CAN Bus Documentation
Introduction
The Controller Area Network (CAN) bus is a robust serial communication protocol designed for reliable data transfer between multiple devices (nodes) over a shared bus. It was originally developed for automotive systems but is now widely used in robotics, drones, and industrial control.
Unlike protocols like UART or I²C, CAN allows many devices to talk on the same bus without a central master, making it great for distributed systems.
How It Works
- Physical layer: Two wires (CAN High, CAN Low) use differential signaling to reduce noise.
- Message-based protocol: Devices send messages (frames) instead of addressing each other directly.
- Arbitration: If multiple devices transmit at once, the one with the highest priority (lowest ID) continues, while others wait.
- Error detection: Built-in error checking and retransmission for reliability.
Diagram – Bus Topology
TODO: Update this with a better diagram, but this will do for now
Use Cases
- Automotive systems (engine sensors, airbags, ABS)
- Robotics and drones (distributed sensor data, actuator control)
- Industrial automation (motor controllers, PLCs)
Common Pitfalls / Gotchas
- Termination resistors: A 120Ω resistor is required at each end of the bus.
- Stub length: Keep connections short to avoid reflections.
- Baud rate mismatch: All devices must use the same bit rate.
- Debugging noise: Long or unshielded wires can introduce communication errors.
Tools to Debug
- USB-to-CAN adapters (e.g., CANtact, Peak-CAN) for connecting to a PC.
- Logic analyzer with CAN decoding.
- Software like Wireshark (with CAN plugins) or manufacturer-provided tools.
References
Onboarding Tutorial (STM32)
Goal: Set up two development boards to send and receive CAN messages.
Materials
- 2× STM32 boards with CAN peripherals (or with MCP2515 + TJA1050 CAN transceivers).
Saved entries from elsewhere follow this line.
(** An event that arrives between the two halves of [sched_unqueue] is lost: the
    notifier sees a thread that is still linked and does not queue it, and then the
    thread leaves its queue; it sleeps although the event was counted, and no later
    event on that notifier can wake it, for it has no owner any more. *)
Theorem unqueue_lost_wakeup {W} (s : tstate W) qs c thr x n v l1 l2 : sys_ok s qs -> cpu_thread s !! c = Some thr ->
  qs !! c = Some (l1 ++ thr :: l2) -> threads s !! thr = Some x -> notifies s !! n = Some (mk_notify (Some thr) v) ->
  exists pn s1 s2 s3 to x',
    sched_unqueue_enter (Z.of_nat c) thr THREAD_WAITING s = Ret (pn, s1) /\
    notify_io n s1 = Ret (tt, s2) /\
    sched_unqueue_leave (Z.of_nat c) thr pn.1 pn.2 s2 = Ret (Some to, s3) /\ to <> thr /\
    sched_ok s3 (<[c := l1 ++ l2]> qs) /\ threads s3 !! thr = Some x' /\ t_state x' = THREAD_WAITING /\
    notifies s3 !! n = Some (mk_notify None (u64 (v + 1))) /\
    exists s4, notify_io n s3 = Ret (tt, s4) /\ threads s4 = threads s3.
Proof.
  intros HS Hc Hq Hx Hn. pose proof HS as [H _ _ _]. pose proof (ok_cyc _ _ H _ _ Hq) as C. pose proof (cyc_nodup _ _ C) as Hnd.
  assert (thr ∈ l1 ++ thr :: l2) as Ht by set_solver.
  destruct (ok_in _ _ _ _ _ H Hq Ht) as (x0 & Hx0 & Hpin & Hnin & Hcpu). assert (x0 = x) as -> by congruence.
  assert (sched_next x <> 0) as Hnz by by eapply ok_nonzero.
  destruct (thread_neighbours _ _ _ _ _ _ _ H Hq Hx) as [Ep' En'].
  assert (Z.of_nat (length (l1 ++ thr :: l2)) <> 0) as Hlen by (rewrite length_app; cbn; lia).
  pose proof (unqueue_enter_run s c thr x _ THREAD_WAITING Hx Hcpu (ok_size _ _ _ _ H Hq) Hlen (or_introl eq_refl)) as E1.
  set (s1 := entered _ _ _ _ _ _) in E1. set (n' := mk_notify None (u64 (v + 1))).
  set (s2 := ts_notifies (<[n := n']> (notifies s)) s1).
  assert (threads s2 !! thr = Some (leaving x THREAD_WAITING)) as Hx2 by apply lookup_insert_eq.
  assert (notify_io n s1 = Ret (tt, s2)) as E2.
  { unfold notify_io. erewrite bind_Ret by (eapply on_notify_run; [exact Hn|reflexivity]).
    cbn [n_owner]. change (ts_notifies _ s1) with s2. step_run (get_thread_run _ _ _ Hx2). cbn [leaving th_set_state th_set_cpu sched_next].
    by rewrite (nonnull_true _ Hnz). }
  destruct (unqueue_leave_run s2 c thr (leaving x THREAD_WAITING) l1 l2 thr (sched_prev x) (sched_next x)) as (m' & E3 & U);
    [done|by eapply ok_nonzero|exact (ok_head _ _ _ _ H Hq)|done|done|done|done| |].
  { intros z Hz. assert (z ∈ l1 ++ thr :: l2) as Hz' by set_solver. split; [by eapply ok_nonzero|].
    subst s2 s1. cbn [ts_notifies entered ts_sizes ts_threads threads]. destruct (decide (z = thr)) as [->|]; [by rewrite lookup_insert_eq|].
    rewrite lookup_insert_ne by done. destruct (ok_in _ _ _ _ _ H Hq Hz') as (w & Hw & _). by exists w. }
  set (to := hd_or (threads_idle (Z.of_nat c)) (l2 ++ l1)).
  assert (after_unqueue c l1 l2 thr thr = Some to) as Eto by apply after_unqueue_self.
  rewrite Eto in E3. eexists (sched_prev x, sched_next x), s1, s2, _, to, _. split; [exact E1|]. split; [exact E2|].
  split; [exact E3|].  split; [|split; [|split; [exact (proj1 U)|split; [done|split]]]].
  - intros E'. assert (thr ∉ l1 ++ l2) as Hnt by (rewrite <- Permutation_middle in Hnd; by apply list.NoDup_cons in Hnd as [? _]).
    unfold to in E'. destruct (decide (l2 ++ l1 = [])) as [E0|Hne].
    + rewrite E0 in E'. change (threads_idle (Z.of_nat c) = thr) in E'.
      apply (ok_idle _ _ H c (cpu_bound _ _ _ _ H Hc)). rewrite E'. eexists _, _. split; [exact Hq|done].
    + pose proof (hd_or_in (threads_idle (Z.of_nat c)) _ Hne). set_solver.
  - rewrite Ep', En' in U.
    pose proof (unqueue_ok s qs c thr x THREAD_WAITING l1 l2 m' (Some to) _ H Hq Hx eq_refl U) as OK.
    destruct OK. by split.
  - apply lookup_insert_eq.
  - eexists. split; [unfold notify_io; erewrite bind_Ret by (eapply on_notify_run; [apply lookup_insert_eq|reflexivity]);
      reflexivity|reflexivity].
Qed.

Definition demo_waiting : tstate unit := ts_notifies {[ NIo 7 := mk_notify (Some 11) 0 ]} (ts_current [11; 20; -3; -4] demo).

Lemma demo_waiting_ok : sys_ok demo_waiting demo_queues.
Proof.
  destruct demo_ok as [H R Q I]. split; [destruct H; by split| |done|done].
  intros i t Ht. destruct i as [|[|[|[|i]]]]; cbn in Ht; simplify_eq; [right|right|by left|by left]; eexists; (split; [done|set_solver]).
Qed.

Lemma unqueue_lost_wakeup_witness : exists pn s1 s2 s3 to x',
  sched_unqueue_enter 0 11 THREAD_WAITING demo_waiting = Ret (pn, s1) /\ notify_io (NIo 7) s1 = Ret (tt, s2) /\
  sched_unqueue_leave 0 11 pn.1 pn.2 s2 = Ret (Some to, s3) /\ to <> 11 /\
  sched_ok s3 [[10; 12]; [20]; []; []] /\ threads s3 !! 11 = Some x' /\ t_state x' = THREAD_WAITING /\
  notifies s3 !! NIo 7 = Some (mk_notify None 1) /\ exists s4, notify_io (NIo 7) s3 = Ret (tt, s4) /\ threads s4 = threads s3.
Proof.
  eapply (unqueue_lost_wakeup demo_waiting demo_queues 0 11 _ (NIo 7) 0 [10] [12]);
    [apply demo_waiting_ok|done|done|reflexivity|reflexivity].
Defined.

(** ** Stopping a thread that is about to block *)
Section stop.
Context {W : Type}.
Implicit Types s : tstate W.

(** The assertion of the first half: the thread was taken off its processor before. *)
Lemma unqueue_enter_twice s me thr x ns : threads s !! thr = Some x -> t_cpu x = -1 -> sched_unqueue_enter me thr ns s = Panic.
Proof. intros Hx Hc. unfold sched_unqueue_enter. step_run (get_thread_run _ _ _ Hx). by rewrite Hc. Qed.

Lemma first_signal_nonzero n i q k : first_signal n i q = Some k -> q <> 0.
Proof. revert i. induction n as [|n IH]; intros i; [done|]. cbn [first_signal]. intros E Hq. subst q. rewrite Z.land_0_l in E. cbn [Z.eqb negb] in E. by eapply (IH (i + 1)). Qed.
End stop.

(** A thread with a pending stop signal cannot block: [sched_unqueue] delivers the
    signal between its halves, the stop calls [sched_unqueue] again on a thread that
    no longer has a processor, and the kernel panics. *)
Theorem sigstop_while_blocking_panics {W} (s : tstate W) c thr x ns n p pn fuel : cpu_thread s !! c = Some thr ->
  threads s !! thr = Some x -> t_cpu x = Z.of_nat c -> queue_sizes s !! c = Some n -> n <> 0 -> blocking ns ->
  t_proc x <> 0 -> t_sigq x = 0 -> procs s !! t_proc x = Some p -> first_signal 64 0 (p_sigq p) = Some (SIGSTOP - 1) ->
  notifies s !! NPid (t_proc x) = Some pn -> n_owner pn = None ->
  sched_unqueue (S (S fuel)) (Z.of_nat c) thr ns s = Panic.
Proof.
  intros Hc Hx Hcpu Hsz Hn Hb Hp0 Hq Hp Hsig Hpn Ho. pose proof Hc as Hc'. rewrite <- (Nat2Z.id c) in Hc'.
  pose proof (unqueue_enter_run s c thr x n ns Hx Hcpu Hsz Hn Hb) as E1. cbn [sched_unqueue].
  rewrite (bind_Ret _ _ _ _ _ E1). cbn beta iota. set (s1 := entered _ _ _ _ _ _). apply bind_Panic.
  assert (threads s1 !! thr = Some (leaving x ns)) as Hx1 by apply lookup_insert_eq.
  unfold thread_check_signal. step_run (get_thread_run _ _ _ Hx1). cbn [leaving th_set_state th_set_cpu t_proc t_sigq].
  rewrite (nonnull_true _ Hp0), Hq, nonnull_0. cbn [negb]. step_run (get_proc_run s1 _ _ Hp).
  rewrite (nonnull_true _ (first_signal_nonzero _ _ _ _ Hsig)), Hsig.
  rewrite (bind_Ret _ _ _ _ _ (upd_proc_run s1 _ _ _ Hp)). set (s2 := ts_procs _ s1).
  unfold thread_sigenter. erewrite bind_Ret by (apply at_cpu_run; [lia|exact Hc']).
  assert (threads s2 !! thr = Some (leaving x ns)) as Hx2 by exact Hx1. step_run (get_thread_run _ _ _ Hx2).
  change ((SIGSTOP - 1 + 1 =? SIGCHLD) || (SIGSTOP - 1 + 1 =? SIGCONT)) with false.
  change (SIGSTOP - 1 + 1 =? SIGSTOP) with true. cbn [leaving th_set_state th_set_cpu t_proc] in *. cbn iota.
  erewrite bind_Ret by (apply get_proc_run, lookup_insert_eq). erewrite bind_Ret by (apply upd_proc_run, lookup_insert_eq).
  erewrite bind_Ret by (apply get_notify_run; exact Hpn). rewrite Ho, (bool_decide_eq_false_2 (None <> None)) by (intros X; by apply X).
  erewrite bind_Ret by reflexivity. apply bind_Panic, bind_Panic. eapply unqueue_enter_twice; [exact Hx1|done].
Qed.
Lemma process_cleanup_run s ch proc x lc init xi li w1 w2 : forest s ch -> procs s !! proc = Some x -> ch !! proc = Some lc ->
  finds s 1 init -> procs s !! init = Some xi -> parent xi = 0 -> ch !! init = Some li -> init <> proc ->
  thread_count x = 1 -> proc_state x = PROC_FINISHED ->
  k_del_entry (pid x) (world s) = Ret (tt, w1) -> k_space_release (space x) w1 = Ret (tt, w2) ->
  exists m' x', process_cleanup proc s = Ret (tt, ts_world w2 (ts_procs m' s)) /\ m' !! proc = Some x' /\
    thread_list x' = thread_list x /\ space x' = space x /\ proc_state x' = PROC_FINISHED /\
    forest (ts_procs m' s) (<[init := rev lc ++ li]> (<[proc := []]> ch)).
Proof.
  intros F Hx Hlc Hfind Hxi Hp0 Hli Hne Htc Hst E1 E2. set (s1 := ts_world w1 s).
  assert (forest s1 ch) as F1 by (by destruct F; split).
  pose proof (forest_children _ _ _ _ _ F1 Hx Hlc) as Hlen.
  destruct (reparent_forest s1 ch proc x lc init xi li (S (size (procs s1))) F1 Hx Hlc Hfind Hxi Hp0 Hli Hne ltac:(lia))
    as (m' & x' & Er & C & Hx' & Ec & F2).
  destruct (core_fields _ _ Ec) as (_ & C2 & C3 & C4 & C5 & _).
  set (x2 := pr_set_flags (Z.lor (p_flags x') PROC_EMPTY) (pr_set_first 0 x')).
  exists (<[proc := x2]> m'), x2. split; [|split; [apply lookup_insert_eq|split; [done|split; [done|split]]]].
  - unfold process_cleanup. tget. tworld E1. unfold proc_fuel. tget. rewrite (bind_Ret _ _ _ _ _ Er). trun. trun.
    rewrite (bool_decide_eq_true_2 (proc_state _ = _)) by (cbn; congruence). trun.
    rewrite (proj2 (Z.eqb_eq (thread_count (pr_set_first 0 x')) 1)) by (cbn; congruence). trun. trun.
    cbn [pr_set_first space]. rewrite C2. unfold on_world. erewrite zoom_Ret by (tsimpl; exact E2). done.
  - cbn. congruence.
  - pose proof (forest_upd _ _ proc (pr_set_first 0 x') (fun p => pr_set_flags (Z.lor (p_flags p) PROC_EMPTY) p) F2
      (lookup_insert_eq _ _ _) eq_refl eq_refl eq_refl) as F3.
    cbn [ts_procs procs] in F3. rewrite insert_insert_eq in F3. by destruct F3; split.
Qed.

Lemma process_free_run s ch proc x lc init xi li thr tx w' : forest s ch -> procs s !! proc = Some x -> ch !! proc = Some lc ->
  finds s 1 init -> procs s !! init = Some xi -> parent xi = 0 -> ch !! init = Some li -> init <> proc ->
  thread_count x = 1 -> proc_state x = PROC_FINISHED -> hd_or 0 (thread_list x) = thr -> thr <> 0 -> threads s !! thr = Some tx ->
  (forall q l, ch !! q = Some l -> proc ∉ l) -> bury_services (world s) proc x thr tx w' ->
  exists s', process_free proc s = Ret (tt, s') /\ forest s' (delete proc (<[init := rev lc ++ li]> (<[proc := []]> ch))) /\
    procs s' !! proc = None /\ threads s' = delete thr (threads s) /\ proc_all s' = proc_all s.
Proof.
  intros F Hx Hlc Hfind Hxi Hp0 Hli Hne Htc Hst Hthr Ht0 Htx Hnl (w1 & w2 & w3 & w4 & w5 & w6 & E1 & E2 & E3 & E4 & E5 & E6 & E7).
  destruct (process_cleanup_run s ch proc x lc init xi li w1 w2 F Hx Hlc Hfind Hxi Hp0 Hli Hne Htc Hst E1 E2)
    as (m' & x' & Ec & Hx' & C1 & C2 & C3 & F2).
  unfold process_free. tget. rewrite (proj2 (Z.eqb_eq _ _) Htc). tget. rewrite (bind_Ret _ _ _ _ _ Ec). trun.
  rewrite (bool_decide_eq_true_2 (proc_state x' = _)) by done. trun. rewrite C1, Hthr, (nonnull_true _ Ht0). trun. trun.
  tworld E3. tflat. rewrite C2.
  match goal with |- context [(_ ≫= _) ?s1] => rewrite (bind_Ret _ _ s1 tt (ts_world w4 s1)) end.
  2: { destruct (space x =? mm_kernel) eqn:E; cbn [negb]; [by rewrite E4|]. destruct E4 as (c & w0 & E8 & E9 & E10).
       tworld E8. tflat. rewrite (proj2 (Z.eqb_neq _ _) E9). cbn [negb]. trun. unfold on_world.
       erewrite zoom_Ret by (tsimpl; exact E10). done. }
  tflat. tworld E5. trun. tworld E6. trun. unfold on_world. erewrite zoom_Ret by (tsimpl; exact E7). tflat.
  eexists. split; [reflexivity|]. split; [|split; [apply lookup_delete_eq|done]].
  assert (forall q l, <[init := rev lc ++ li]> (<[proc := []]> ch) !! q = Some l -> proc ∉ l) as Hnl'.
  { intros q l [(<- & <-)|[_ Hl]]%lookup_insert_Some; [|apply lookup_insert_Some in Hl as [(<- & <-)|[_ Hl]]; [by intros ?%elem_of_nil|eauto]].
    intros [Hin%elem_of_rev|Hin]%elem_of_app; [by eapply (Hnl proc)|by eapply (Hnl init)]. }
  pose proof (forest_delete _ _ proc F2 Hnl') as F3. by destruct F3; split.
Qed.

Lemma child_pid_run s n p x l2 : procs s !! p = Some x -> pid x = n -> p <> 0 -> forall l1 fuel c,
  sibs (procs s) c (l1 ++ p :: l2) 0 -> (length l1 < fuel)%nat ->
  (forall q y, q ∈ l1 -> procs s !! q = Some y -> pid y <> n) -> child_pid fuel c n s = Ret (p, s).
Proof.
  intros Hx Hn H0. induction l1 as [|q l1 IH]; intros fuel c Hs Hf Hl; (destruct fuel as [|fuel]; [cbn in Hf; lia|]);
    destruct Hs as (-> & Hq0 & r & Hr & Hs); cbn [child_pid]; rewrite (nonnull_true _ Hq0); cbn [negb]; tget.
  - assert (r = x) as -> by congruence. by rewrite (proj2 (Z.eqb_eq _ _) Hn).
  - rewrite (proj2 (Z.eqb_neq _ _)) by (eapply Hl; [by left|done]). apply IH; [done|cbn in Hf; lia|].
    intros y z Hy. apply Hl. by right.
Qed.

Lemma finds_filter s n p q : finds s n p -> p <> q -> finds (ts_proc_all (filter (fun x => x <> q) (proc_all s)) s) n p.
Proof.
  intros (a & b & E & Ha & Hx) Hne. exists (filter (fun x => x <> q) a), (filter (fun x => x <> q) b). split; [|split; [|done]].
  - cbn [ts_proc_all proc_all]. rewrite E, list.filter_app, filter_cons_True by done. done.
  - intros r [_ Hr]%list_elem_of_filter. by apply Ha.
Qed.

(** The forest after [chld] is gone: its parent loses it, process [init] gets its children. *)
Definition buried (ch : gmap Z (list Z)) (par chld init : Z) (l lc li : list Z) : gmap Z (list Z) :=
  delete chld (<[init := rev lc ++ (if decide (init = par) then l else li)]> (<[chld := []]> (<[par := l]> ch))).
(** The switch loads the new thread's page directory only if its address has a bit in
    common with the one loaded: otherwise the new thread runs in the address space of
    the old one. *)
Theorem switch_keeps_foreign_cr3 {W} `{Kernel W, !StackMem W} (m : machine W) new old x r ra sp fpu :
  parked m new x r ra sp fpu ->
  exists m', context_switch_in new old m = Ret (ra, m') /\
    (c_cr3 (m_cpu m') = cr3 (data x) <-> c_cr3 (m_cpu m) = cr3 (data x) \/ Z.land (cr3 (data x)) (c_cr3 (m_cpu m)) <> 0).
Proof.
  intros P. destruct (switch_in_run m new old _ _ _ _ _ P) as (m' & E & _ & _ & _ & Ec & _). exists m'. split; [done|]. rewrite Ec.
  destruct (Z.eqb_spec (Z.land (cr3 (data x)) (c_cr3 (m_cpu m))) 0) as [->|Hn]; [|tauto]. split; [by left|]. by intros [?|[]].
Qed.

(** ** Signal frames *)
Section signals.
Context {W : Type} `{Kernel W, !StackMem W}.
Implicit Types m : machine W.

(** The record of a thread whose signal frame lies at [frame_base sp]. *)
Definition sig_thread (x : thread) (sp : Z) : thread :=
  th_upd_data (fun d => td_set_top (frame_base sp) (td_set_rsp0 (frame_base sp) (td_set_sigenter (frame_base sp) d))) x.

Lemma mod8_frame sp : sp mod 8 = 0 -> frame_base sp mod 8 = 0.
Proof. exact (mod8_sub sp 6). Qed.

Lemma sigenter_run m thr x ra entry stack arg : running m thr x ra -> 128 <= c_sp (m_cpu m) ->
  exists m1, context_sigenter thr entry stack arg m = Ret ((mk_iframe entry 0x23 0x200 stack 0x1B, arg), m1) /\
    m_cpu m1 = cpu_tss (frame_base (c_sp (m_cpu m))) (cpu_sp (frame_base (c_sp (m_cpu m))) (m_cpu m)) /\
    threads (m_tasks m1) !! thr = Some (sig_thread x (c_sp (m_cpu m))) /\
    words_at (mw m1) (frame_base (c_sp (m_cpu m))) (rev (saved_words (c_regs (m_cpu m))) ++ [ra]).
Proof.
  intros R Hsp. destruct (run_sp _ _ _ _ R) as [Ha Hr]. set (sp := c_sp (m_cpu m)) in *. unfold context_sigenter.
  erewrite bind_Ret by reflexivity. fold sp.
  destruct (push_frame (saved_words (c_regs (m_cpu m))) sp (mw m) Ha ltac:(cbn; lia)) as (w1 & E1 & A1 & O1).
  change (8 * Z.of_nat (length (saved_words (c_regs (m_cpu m))))) with 48 in *. fold (frame_base sp) in *.
  rewrite (bind_Ret _ _ _ _ _ (mem_run _ _ _ _ E1)). erewrite bind_Ret by (apply (tasks_update _ _ x); apply R).
  erewrite bind_Ret by reflexivity.
  match goal with |- context [(mem (push_all ?l ?a) ≫= _) ?m2] =>
    destruct (push_frame l a (mw m2) (mod8_frame sp Ha) ltac:(unfold frame_base; cbn; lia)) as (w2 & E2 & A2 & O2); set (mm := m2) in * end.
  cbn [length rev app] in E2, A2, O2. change (8 * Z.of_nat 5) with 40 in *.
  rewrite (bind_Ret _ _ _ _ _ (mem_run _ _ _ _ E2)). set (m3 := set_w w2 mm). change w2 with (mw m3) in A2.
  do 5 (rewrite (bind_Ret _ _ _ _ _ (mpop _ _ _ _ A2 ltac:(unfold frame_base; lia))); cbn beta iota; destruct A2 as [_ A2]).
  eexists. split; [reflexivity|]. split; [done|]. split; [apply lookup_insert_eq|].
  eapply (words_at_frame w1); [exact (mod8_frame sp Ha)|intros b Hb Hm; apply O2; [done|lia]|].
  apply words_at_app. split; [exact A1|]. split; [|done]. rewrite length_rev.
  change (frame_base sp + 8 * Z.of_nat (length (saved_words (c_regs (m_cpu m))))) with (frame_base sp + 48).
  unfold frame_base. rewrite Z.sub_add, O1 by (done || unfold frame_base; lia). apply R.
Qed.

Lemma deliver_run m thr x ra signum : running m thr x ra -> signal_entry x <> MM_NADDR -> signal_stack_base x <> MM_NADDR ->
  128 <= c_sp (m_cpu m) ->
  exists m1, deliver_signal thr signum m = Ret ((mk_iframe (signal_entry x) 0x23 0x200
      (u64 (signal_stack_base x + signal_stack_size x)) 0x1B, signum, rsp0_top (data x)), m1) /\
    m_cpu m1 = cpu_tss (frame_base (c_sp (m_cpu m))) (cpu_sp (frame_base (c_sp (m_cpu m))) (m_cpu m)) /\
    threads (m_tasks m1) !! thr = Some (sig_thread x (c_sp (m_cpu m))) /\
    words_at (mw m1) (frame_base (c_sp (m_cpu m))) (rev (saved_words (c_regs (m_cpu m))) ++ [ra]).
Proof.
  intros R He Hb Hsp. destruct (sigenter_run m thr x ra (signal_entry x) (u64 (signal_stack_base x + signal_stack_size x)) signum R Hsp)
    as (m1 & E & H1). exists m1. split; [|done]. unfold deliver_signal.
  rewrite (bind_Ret _ _ _ _ _ (tasks_thread _ _ _ (run_thread _ _ _ _ R))).
  rewrite !bool_decide_eq_true_2 by done. do 2 erewrite bind_Ret by reflexivity. by step_run E.
Qed.

Lemma sigreturn_run m thr x r ra sp : threads (m_tasks m) !! thr = Some x -> rsp0_sigenter (data x) = frame_base sp ->
  64 <= sp < 2 ^ 64 - 16 -> words_at (mw m) (frame_base sp) (rev (saved_words r) ++ [ra]) ->
  context_sigreturn thr m = Ret (ra, set_cpu (cpu_sp (sp + 8) (cpu_regs r (m_cpu m))) m).
Proof.
  intros Hx Hs Hr A. unfold context_sigreturn. rewrite (bind_Ret _ _ _ _ _ (tasks_thread _ _ _ Hx)), Hs.
  cbn [rev saved_words app] in A. unfold frame_base in *.
  do 7 (rewrite (bind_Ret _ _ _ _ _ (mpop _ _ _ _ A ltac:(lia))); cbn beta iota; destruct A as [_ A]).
  erewrite bind_Ret by reflexivity. replace (sp - 48 + 8 + 8 + 8 + 8 + 8 + 8 + 8) with (sp + 8) by lia. by destruct r.
Qed.
End signals.

(** C38: A signal is transparent to the code it interrupts: the handler is entered in user
    mode on the thread's signal stack with the signal number as its argument, the
    kernel stack below the saved frame is used meanwhile, and when the handler
    returns the interrupted code goes on at its return address with its registers
    and stack pointer, and the thread's stack top is what it was. *)
Theorem signal_handler_transparent {W} `{Kernel W, !StackMem W} (m : machine W) thr x ra signum :
  running m thr x ra -> signal_entry x <> MM_NADDR -> signal_stack_base x <> MM_NADDR -> 128 <= c_sp (m_cpu m) ->
  exists m1, deliver_signal thr signum m = Ret ((mk_iframe (signal_entry x) 0x23 0x200
      (u64 (signal_stack_base x + signal_stack_size x)) 0x1B, signum, rsp0_top (data x)), m1) /\
    c_tss (m_cpu m1) = frame_base (c_sp (m_cpu m)) /\
    forall m2 y, threads (m_tasks m2) !! thr = Some y -> rsp0_sigenter (data y) = frame_base (c_sp (m_cpu m)) ->
      (forall b, b mod 8 = 0 -> frame_base (c_sp (m_cpu m)) <= b < c_sp (m_cpu m) + 8 -> k_word (mw m2) b = k_word (mw m1) b) ->
      exists m3 m4, context_sigreturn thr m2 = Ret (ra, m3) /\ c_regs (m_cpu m3) = c_regs (m_cpu m) /\
        c_sp (m_cpu m3) = c_sp (m_cpu m) + 8 /\
        signal_returned thr (rsp0_top (data x)) m3 = Ret (tt, m4) /\ c_tss (m_cpu m4) = rsp0_top (data x) /\
        exists z, threads (m_tasks m4) !! thr = Some z /\ rsp0_top (data z) = rsp0_top (data x).
Proof.
  intros R He Hb Hsp. destruct (deliver_run m thr x ra signum R He Hb Hsp) as (m1 & E1 & C1 & T1 & A1). exists m1.
  split; [done|]. split; [by rewrite C1|]. intros m2 y Hy Hs Hw. destruct (run_sp _ _ _ _ R) as [Ha Hr].
  assert (words_at (mw m2) (frame_base (c_sp (m_cpu m))) (rev (saved_words (c_regs (m_cpu m))) ++ [ra])) as A2.
  { eapply words_at_frame; [exact (mod8_frame _ Ha)| |exact A1]. intros b Hb' Hm. apply Hw; [done|].
    rewrite length_app, length_rev in Hb'. change (Z.of_nat (length (saved_words (c_regs (m_cpu m))) + length [ra])) with 7 in Hb'.
    unfold frame_base in *. lia. }
  pose proof (sigreturn_run m2 thr y _ ra _ Hy Hs Hr A2) as E2. eexists _, _. split; [exact E2|]. split; [done|]. split; [done|].
  unfold signal_returned. split; [erewrite bind_Ret by (apply (tasks_update _ _ y); exact Hy); reflexivity|]. split; [done|].
  eexists. split; [apply lookup_insert_eq|done].
Qed.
- Breadboard + jumper wires.
- 2× 120Ω resistors.
Steps
- Connect CANH ↔ CANH and CANL ↔ CANL between the two nodes.
- Place 120Ω resistors at each end of the bus.
- Flash one board with a “transmitter” program that sends a counter value.
- Flash the second board with a “receiver” program that prints incoming values over serial.
// Pseudo-code (STM32 HAL style)
CAN_TxHeaderTypeDef TxHeader;
uint8_t TxData[8] = {0};
uint32_t TxMailbox;
TxHeader.StdId = 0x321;
TxHeader.DLC = 1;
TxData[0] = counter++;
HAL_CAN_AddTxMessage(&hcan, &TxHeader, TxData, &TxMailbox);
Mini Challenges
- Modify the sender to toggle an LED on the receiver board.
- Add a second receiver and confirm both get the same messages.
- Experiment with changing message IDs and observe arbitration.